What is needed
In the data below, find the line that contains "si_server_time : DateTime;" and the line that contains "assert (Hg : forall". Copy both, plus every line between them, exactly.

Saved entries:

(* ===== verification/Protocol.v ===== *)
(** * Wire types ([agent/src/protocol.rs])

    The enums with the names [serde] gives them under
    [rename_all = "SCREAMING_SNAKE_CASE"], and the request and response
    records.  [AgentMessage] is in [Messages]. *)
From S2P Require Import Prelude Schedule.
From Stdlib Require Import Ascii.
#[local] Open Scope Z_scope.

Module EventType.
Inductive t : Type :=
| AgentStarted | AgentStopping | AgentError
| ControllerDiscoveryStarted | ControllerDiscovered | ControllerDiscoveryFailed
| ControllerConnected | ControllerDisconnected
| RegistrationSucceeded | RegistrationFailed | HeartbeatSent
| UserLogon | UserLogoff | UserLock | UserUnlock | Active | Inactive
| SessionConnected | SessionDisconnected
| SystemBoot | SystemShutdown | SystemSuspend | SystemResume
| SystemTimeChanged | TimeZoneChanged | IdleStarted | IdleEnded
| SupervisoryWarning | PolicyViolation
| PowerActionRequested | PowerActionCompleted | PowerActionFailed.

#[export] Instance eq_dec : EqDecision t.
Proof. solve_decision. Defined.

Definition ident (e : t) : string :=
  match e with
  | AgentStarted => "AgentStarted" | AgentStopping => "AgentStopping"
  | AgentError => "AgentError"
  | ControllerDiscoveryStarted => "ControllerDiscoveryStarted"
  | ControllerDiscovered => "ControllerDiscovered"
  | ControllerDiscoveryFailed => "ControllerDiscoveryFailed"
  | ControllerConnected => "ControllerConnected"
  | ControllerDisconnected => "ControllerDisconnected"
  | RegistrationSucceeded => "RegistrationSucceeded"
  | RegistrationFailed => "RegistrationFailed"
  | HeartbeatSent => "HeartbeatSent"
  | UserLogon => "UserLogon" | UserLogoff => "UserLogoff"
  | UserLock => "UserLock" | UserUnlock => "UserUnlock"
  | Active => "Active" | Inactive => "Inactive"
  | SessionConnected => "SessionConnected" | SessionDisconnected => "SessionDisconnected"
  | SystemBoot => "SystemBoot" | SystemShutdown => "SystemShutdown"
  | SystemSuspend => "SystemSuspend" | SystemResume => "SystemResume"
  | SystemTimeChanged => "SystemTimeChanged" | TimeZoneChanged => "TimeZoneChanged"
  | IdleStarted => "IdleStarted" | IdleEnded => "IdleEnded"
  | SupervisoryWarning => "SupervisoryWarning" | PolicyViolation => "PolicyViolation"
  | PowerActionRequested => "PowerActionRequested"
  | PowerActionCompleted => "PowerActionCompleted"
  | PowerActionFailed => "PowerActionFailed"
  end.

Definition all : list t :=
  [AgentStarted; AgentStopping; AgentError; ControllerDiscoveryStarted; ControllerDiscovered;
   ControllerDiscoveryFailed; ControllerConnected; ControllerDisconnected;
   RegistrationSucceeded; RegistrationFailed; HeartbeatSent; UserLogon; UserLogoff; UserLock;
   UserUnlock; Active; Inactive; SessionConnected; SessionDisconnected; SystemBoot;
   SystemShutdown; SystemSuspend; SystemResume; SystemTimeChanged; TimeZoneChanged;
   IdleStarted; IdleEnded; SupervisoryWarning; PolicyViolation; PowerActionRequested;
   PowerActionCompleted; PowerActionFailed].
End EventType.
#[export] Existing Instance EventType.eq_dec.

Module EventSeverity.
Inductive t : Type := Info | Warning | Error | Critical.
#[export] Instance eq_dec : EqDecision t.
Proof. solve_decision. Defined.
Definition ident (s : t) : string :=
  match s with Info => "Info" | Warning => "Warning" | Error => "Error"
             | Critical => "Critical" end.
Definition all : list t := [Info; Warning; Error; Critical].
End EventSeverity.
#[export] Existing Instance EventSeverity.eq_dec.

Module EventSource.
Inductive t : Type := Agent | Controller.
#[export] Instance eq_dec : EqDecision t.
Proof. solve_decision. Defined.
Definition ident (s : t) : string :=
  match s with Agent => "Agent" | Controller => "Controller" end.
Definition all : list t := [Agent; Controller].
End EventSource.
#[export] Existing Instance EventSource.eq_dec.

Module EventResultStatus.
Inductive t : Type := Accepted | Duplicate | Rejected.
#[export] Instance eq_dec : EqDecision t.
Proof. solve_decision. Defined.
Definition ident (s : t) : string :=
  match s with Accepted => "Accepted" | Duplicate => "Duplicate" | Rejected => "Rejected" end.
Definition all : list t := [Accepted; Duplicate; Rejected].
End EventResultStatus.
#[export] Existing Instance EventResultStatus.eq_dec.

(** ** [rename_all = "SCREAMING_SNAKE_CASE"]: an underscore before every
    capital but the first, then upper case. *)
Definition is_upper (c : ascii) : bool :=
  (65 <=? Z.of_nat (nat_of_ascii c)) && (Z.of_nat (nat_of_ascii c) <=? 90).
Definition is_lower (c : ascii) : bool :=
  (97 <=? Z.of_nat (nat_of_ascii c)) && (Z.of_nat (nat_of_ascii c) <=? 122).
Definition to_upper (c : ascii) : ascii :=
  if is_lower c then ascii_of_nat (nat_of_ascii c - 32) else c.

Fixpoint screaming_rest (s : string) : string :=
  match s with
  | EmptyString => EmptyString
  | String c s' =>
      if is_upper c then String "_" (String c (screaming_rest s'))
      else String (to_upper c) (screaming_rest s')
  end.
Definition screaming_snake_case (s : string) : string :=
  match s with
  | EmptyString => EmptyString
  | String c s' => String (to_upper c) (screaming_rest s')
  end.

(** The JSON text of a unit variant: its name in quotes. *)
Definition quote (s : string) : string :=
  (String (ascii_of_nat 34) s +:+ String (ascii_of_nat 34) EmptyString).

Section UnitVariants.
Context {A : Type} (ident : A -> string) (all : list A).
Definition variant_to_string (a : A) : string := quote (screaming_snake_case (ident a)).
Definition variant_from_str (s : string) : option A :=
  List.find (fun a => bool_decide (variant_to_string a = s)) all.
End UnitVariants.

Definition event_type_to_string : EventType.t -> string := variant_to_string EventType.ident.
Definition event_type_from_str : string -> option EventType.t :=
  variant_from_str EventType.ident EventType.all.
Definition severity_to_string : EventSeverity.t -> string := variant_to_string EventSeverity.ident.
Definition severity_from_str : string -> option EventSeverity.t :=
  variant_from_str EventSeverity.ident EventSeverity.all.
Definition source_to_string : EventSource.t -> string := variant_to_string EventSource.ident.
Definition source_from_str : string -> option EventSource.t :=
  variant_from_str EventSource.ident EventSource.all.
Definition status_from_str : string -> option EventResultStatus.t :=
  variant_from_str EventResultStatus.ident EventResultStatus.all.

(** ** Requests and responses *)
Record NetworkInterfaceInfo : Type := mk_interface {
  ni_name : string;
  ni_mac_address : option string;
  ni_addresses : list string;
}.

Record RegisterRequest : Type := mk_register_request {
  rq_device_id : Uuid;
  rq_device_name : string;
  rq_hostname : string;
  rq_agent_version : string;
  rq_operating_system : string;
  rq_operating_system_version : string;
  rq_architecture : string;
  rq_local_ip_addresses : list string;
  rq_network_interfaces : list NetworkInterfaceInfo;
}.

Record RegisterResponse : Type := mk_register_response {
  rr_device_id : Uuid;
  rr_controller_id : Uuid;
  rr_registered_at : DateTime;
  rr_heartbeat_interval_seconds : Z;
  rr_accepted : bool;
  rr_schedule : option Schedule.t;
}.

Record HeartbeatRequest : Type := mk_heartbeat_request {
  hq_event_id : Uuid;
  hq_occurred_at : DateTime;
  hq_agent_version : string;
  hq_uptime_seconds : Z;
  hq_service_state : string;
  hq_current_user : option string;
  hq_session_state : string;
  hq_idle_seconds : option Z;
  hq_controller_url : option string;
}.

Record HeartbeatResponse : Type := mk_heartbeat_response {
  hr_accepted : bool;
  hr_server_time : DateTime;
  hr_heartbeat_interval_seconds : Z;
  hr_schedule : option Schedule.t;
}.

Record EventItem : Type := mk_event_item {
  ei_event_id : Uuid;
  ei_event_type : EventType.t;
  ei_occurred_at : DateTime;
  ei_severity : EventSeverity.t;
  ei_source : EventSource.t;
  ei_session_id : option Uuid;
  ei_username : option string;
  ei_data : gmap string json;
}.

Record EventSubmissionRequest : Type := mk_submission { es_events : list EventItem }.

Record EventResult : Type := mk_event_result {
  er_event_id : Uuid;
  er_status : EventResultStatus.t;
  er_reason : option string;
}.

Record EventSubmissionResponse : Type := mk_submission_response {
  sr_accepted : Z;
  sr_duplicates : Z;
  sr_rejected : Z;
  sr_results : list EventResult;
}.

Record SystemInfoResponse : Type := mk_system_info {
  si_controller_id : Uuid;
  si_controller_name : string;
  si_protocol_version : Z;
  si_controller_version : string;
  si_server_time : DateTime;
}.

(** ** Properties *)
Example event_type_names :
  (screaming_snake_case (EventType.ident EventType.AgentStarted),
   screaming_snake_case (EventType.ident EventType.UserLogon),
   screaming_snake_case (EventType.ident EventType.ControllerDiscoveryFailed)) =
  ("AGENT_STARTED", "USER_LOGON", "CONTROLLER_DISCOVERY_FAILED")%string.
Proof. reflexivity. Qed.

Lemma event_type_round_trip e : event_type_from_str (event_type_to_string e) = Some e.
Proof. by destruct e. Qed.
Lemma severity_round_trip s : severity_from_str (severity_to_string s) = Some s.
Proof. by destruct s. Qed.
Lemma source_round_trip s : source_from_str (source_to_string s) = Some s.
Proof. by destruct s. Qed.

(** The wire names of the four enums are decodable and unambiguous:
    every value is read back as itself, and text that is read as a value is
    exactly the text written for it. *)
Lemma wire_names_round_trip :
  (forall e s, event_type_from_str s = Some e <-> s = event_type_to_string e) /\
  (forall v s, severity_from_str s = Some v <-> s = severity_to_string v) /\
  (forall v s, source_from_str s = Some v <-> s = source_to_string v) /\
  (forall v s, status_from_str s = Some v <-> s = variant_to_string EventResultStatus.ident v).
Proof.
  assert (Hg : forall A (ident : A -> string) all,
    (forall a, variant_from_str ident all (variant_to_string ident a) = Some a) ->
    forall a s, variant_from_str ident all s = Some a <-> s = variant_to_string ident a).
  { intros A ident all Hr a s. split; [|by intros ->].
    intros [_ H%bool_decide_eq_true]%List.find_some. done. }
  repeat split; try (apply Hg; by intros []).
Qed.
Lemma exec_present o w r :
  r ∈ rows w.1 -> ~ explains w.1 o r -> present r (exec o w).1.
Proof.
  destruct w as [q fs]. intros Hr Hex. simpl in Hr, Hex.
  assert (Hq : present r q) by (exists r; auto with timelord).
  destruct o as [e now|now lim|rid|eid|rid att now|]; cbn [exec explains] in Hex |- *.
  - apply enqueue_present; simpl; [done|lia].
  - unfold due_batch, db_bind. by stmt_split.
  - unfold mark_delivered.
    stmt_split; [done|].
    apply delete_where_present; [done|]. by apply Z.eqb_neq.
  - unfold mark_delivered_by_event_id.
    stmt_split; [done|].
    apply delete_where_present; [done|]. apply String.eqb_neq. congruence.
  - unfold mark_failed. rewrite Z.geb_leb.
    destruct (Z.leb_spec MAX_ATTEMPTS (wrap_u32 (att + 1)));
      (stmt_split; [done|]).
    + apply delete_where_present; [done|]. apply Z.eqb_neq. intros Hid. by apply Hex.
    + by apply update_present.
  - unfold len, db_bind. by stmt_split.
Qed.

Lemma explains_same q o r r' : same_event r r' -> explains q o r' -> explains q o r.
Proof. unfold same_event, explains. destruct o; intuition congruence. Qed.

#[local] Instance explains_dec q o r : Decision (explains q o r).
Proof. destruct o; simpl; apply _. Defined.

(** A sequence that removes an event contains an operation that may. *)
Lemma exec_all_keeps os q r :
  present r q.1 -> present r (exec_all os q).1 \/ exists o q', o ∈ os /\ explains q' o r.
Proof.
  revert q. induction os as [|o os IH]; intros q Hp; [by left|].
  change (exec_all (o :: os) q) with (exec_all os (exec o q)).
  destruct Hp as (r1 & Hin & Hs). destruct (decide (explains q.1 o r1)) as [He|He].
  { right. exists o, q.1. split; [by left|]. by eapply explains_same. }
  destruct (exec_present o q r1 Hin He) as (r2 & Hin2 & Hs2).
  destruct (IH (exec o q)) as [Hp|(o' & q' & Ho & He')].
  - exists r2. split; [done|]. by eapply same_event_trans.
  - by left.
  - right. exists o', q'. split; [by right|done].
Qed.

(** No event is ever lost silently.  Through any sequence of queue
    operations, with any statement failing, an event that is in the table
    stays there unless some operation of the sequence removed it for one of
    the three documented reasons: it was acknowledged, its 48th attempt
    failed, or an enqueue found the table already at its cap. *)
Lemma queue_loss_explained (os : list qop) (q : t) (faults : list bool) (r : row) :
  present r q ->
  present r (exec_all os (q, faults)).1 \/
  exists os1 o os2, os = os1 ++ o :: os2 /\ explains (exec_all os1 (q, faults)).1 o r.
Proof.
  revert q faults. induction os as [|o os IH]; intros q faults Hr; [by left|].
  destruct Hr as (r' & Hr' & Hs). destruct (decide (explains q o r')) as [He|He].
  { right. exists [], o, os. split; [done|]. by eapply explains_same. }
  pose proof (exec_present o (q, faults) r' Hr' He) as (r'' & Hr'' & Hs').
  change (exec_all (o :: os) (q, faults)) with (exec_all os (exec o (q, faults))).
  destruct (exec o (q, faults)) as [q1 fs1] eqn:Eo.
  destruct (IH q1 fs1) as [Hp|(os1 & o' & os2 & -> & He')].
  - exists r''. split; [done|]. by eapply same_event_trans.
  - by left.
  - right. exists (o :: os1), o', os2. split; [done|].
    change (exec_all (o :: os1) (q, faults)) with (exec_all os1 (exec o (q, faults))).
    by rewrite Eo.
Qed.
End QueueSafety.

(** ** The abstract queue and its refinement by the table *)
Record entry : Type := mk_entry {
  en_id : Z;
  en_event : QueuedEvent;
  en_attempts : Z;
  en_next : DateTime;
  en_created : DateTime;
}.
#[export] Instance entry_eq_dec : EqDecision entry.
Proof. solve_decision. Defined.

Section QueueRefinement.
Import EventQueue.
Context {TT : TimeText} {UT : UuidText} {SJ : Serde (gmap string json)} {SQ : SqlEngine}.
Context {TL : TimeTextLaws} {UL : UuidTextLaws} {SL : SerdeLaws (gmap string json)}
  {QL : SqlEngineLaws}.

Definition event_valid (e : QueuedEvent) : Prop :=
  uuid_valid (event_id e) /\ representable (occurred_at e) /\
  (forall u, ev_session_id e = Some u -> uuid_valid u).

(** The row is the encoding of the entry. *)
Definition row_repr (r : row) (en : entry) : Prop :=
  event_valid (en_event en) /\ representable (en_next en) /\ representable (en_created en) /\
  0 <= en_attempts en < 2 ^ 32 /\
  exists payload, to_json (data (en_event en)) = Some payload /\
  r = mk_row (en_id en) (uuid_to_string (event_id (en_event en)))
        (event_type_to_string (event_type (en_event en)))
        (to_rfc3339 (occurred_at (en_event en)))
        (severity_to_string (severity (en_event en))) (source_to_string (source (en_event en)))
        (uuid_to_string <$> ev_session_id (en_event en)) (username (en_event en)) payload
        (en_attempts en) (to_rfc3339 (en_next en)) (to_rfc3339 (en_created en)).

Definition queue_repr (q : t) (es : list entry) : Prop :=
  Forall2 row_repr (rows q) es /\ NoDup (map en_id es) /\
  Forall (fun en => en_id en < next_id q) es /\
  NoDup (map (fun en => event_id (en_event en)) es).

Definition pending_of (en : entry) : PendingDelivery :=
  mk_pending (en_id en) (en_event en) (en_attempts en).

Lemma row_repr_fields r en : row_repr r en ->
  id r = en_id en /\ created_at r = to_rfc3339 (en_created en) /\
  next_attempt_at r = to_rfc3339 (en_next en) /\
  c_event_id r = uuid_to_string (event_id (en_event en)).
Proof. by intros (_ & _ & _ & _ & payload & _ & ->). Qed.

Lemma decode_row_repr r en : row_repr r en -> decode_row r = Ok (pending_of en).
Proof.
  destruct en as [i e a n c]. intros ((Hu & Ho & Hs) & _ & _ & Ha & payload & Hp & ->).
  simpl in *. unfold decode_row. simpl.
  destruct (serde_round_trip (data e)) as (s & Hs1 & Hs2). rewrite Hp in Hs1.
  injection Hs1 as <-.
  rewrite uuid_round_trip by done. simpl.
  rewrite event_type_round_trip. simpl. rewrite rfc3339_round_trip by done. simpl.
  rewrite severity_round_trip. simpl. rewrite source_round_trip. simpl.
  unfold pending_of. simpl.
  rewrite wrap_u32_id by done.
  destruct e as [ei et oc sv sr [sid|] un dt]; simpl in *.
  - rewrite uuid_round_trip by auto. simpl. by rewrite Hs2.
  - by rewrite Hs2.
Qed.

Lemma collect_repr rs es : Forall2 row_repr rs es ->
  collect decode_row rs = Ok (map pending_of es).
Proof.
  induction 1 as [|r en rs es Hr H IH]; simpl; [done|].
  rewrite (decode_row_repr r en Hr). simpl. by rewrite IH.
Qed.

Lemma repr_created_le r1 r2 e1 e2 : row_repr r1 e1 -> row_repr r2 e2 ->
  String.leb (created_at r1) (created_at r2) = true -> en_created e1 <= en_created e2.
Proof.
  intros H1 H2. destruct (row_repr_fields _ _ H1) as (_ & -> & _).
  destruct (row_repr_fields _ _ H2) as (_ & -> & _).
  destruct H1 as (_ & _ & ? & _), H2 as (_ & _ & ? & _). by rewrite rfc3339_ordered.
Qed.

Definition by_age (a b : entry) : Prop := en_created a <= en_created b.
Definition due (now : DateTime) (en : entry) : bool := en_next en <=? now.

(** The engine's answer to an [ORDER BY created_at], read as entries. *)
Lemma order_repr rs es : Forall2 row_repr rs es ->
  exists es', es ≡ₚ es' /\ StronglySorted by_age es' /\
              Forall2 row_repr (order_by_asc created_at rs) es'.
Proof.
  intros H. destruct (Forall2_perm _ _ (order_by_asc created_at rs) _ H) as (es' & Hp & Hf).
  { symmetry. apply order_by_asc_perm. }
  exists es'. split; [done|]. split; [|done].
  eapply Forall2_sorted; [exact Hf| |apply order_by_asc_sorted].
  intros a b c d Ha Hb Hab. by eapply repr_created_le.
Qed.

Lemma due_repr now r en : representable now -> row_repr r en ->
  String.leb (next_attempt_at r) (to_rfc3339 now) = due now en.
Proof.
  intros Hnow Hr. destruct (row_repr_fields _ _ Hr) as (_ & _ & -> & _).
  destruct Hr as (_ & Hn & _). apply eq_true_iff_eq. rewrite rfc3339_ordered by done.
  unfold due. by rewrite Z.leb_le.
Qed.

Lemma length_repr q es : queue_repr q es -> length (rows q) = length es.
Proof. intros [H _]. by eapply Forall2_length. Qed.

Lemma delete_repr q es (p : row -> bool) (pe : entry -> bool) :
  queue_repr q es -> (forall r en, row_repr r en -> p r = pe en) ->
  queue_repr (delete_where p q).1 (List.filter (fun en => negb (pe en)) es).
Proof.
  intros (H & Hi & Hn & He) Hp. split; [|split; [|split]]; simpl.
  - eapply Forall2_bfilter; [exact H|]. intros r en Hr. by rewrite (Hp r en Hr).
  - by apply NoDup_map_bfilter.
  - rewrite Forall_forall in *. intros en [Hin _]%elem_of_bfilter. auto.
  - by apply (NoDup_map_bfilter (fun en => event_id (en_event en))).
Qed.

Problem solution
  si_server_time : DateTime;
}.

(** ** Properties *)
Example event_type_names :
  (screaming_snake_case (EventType.ident EventType.AgentStarted),
   screaming_snake_case (EventType.ident EventType.UserLogon),
   screaming_snake_case (EventType.ident EventType.ControllerDiscoveryFailed)) =
  ("AGENT_STARTED", "USER_LOGON", "CONTROLLER_DISCOVERY_FAILED")%string.
Proof. reflexivity. Qed.

Lemma event_type_round_trip e : event_type_from_str (event_type_to_string e) = Some e.
Proof. by destruct e. Qed.
Lemma severity_round_trip s : severity_from_str (severity_to_string s) = Some s.
Proof. by destruct s. Qed.
Lemma source_round_trip s : source_from_str (source_to_string s) = Some s.
Proof. by destruct s. Qed.

(** The wire names of the four enums are decodable and unambiguous:
    every value is read back as itself, and text that is read as a value is
    exactly the text written for it. *)
Lemma wire_names_round_trip :
  (forall e s, event_type_from_str s = Some e <-> s = event_type_to_string e) /\
  (forall v s, severity_from_str s = Some v <-> s = severity_to_string v) /\
  (forall v s, source_from_str s = Some v <-> s = source_to_string v) /\
  (forall v s, status_from_str s = Some v <-> s = variant_to_string EventResultStatus.ident v).
Proof.
  assert (Hg : forall A (ident : A -> string) all,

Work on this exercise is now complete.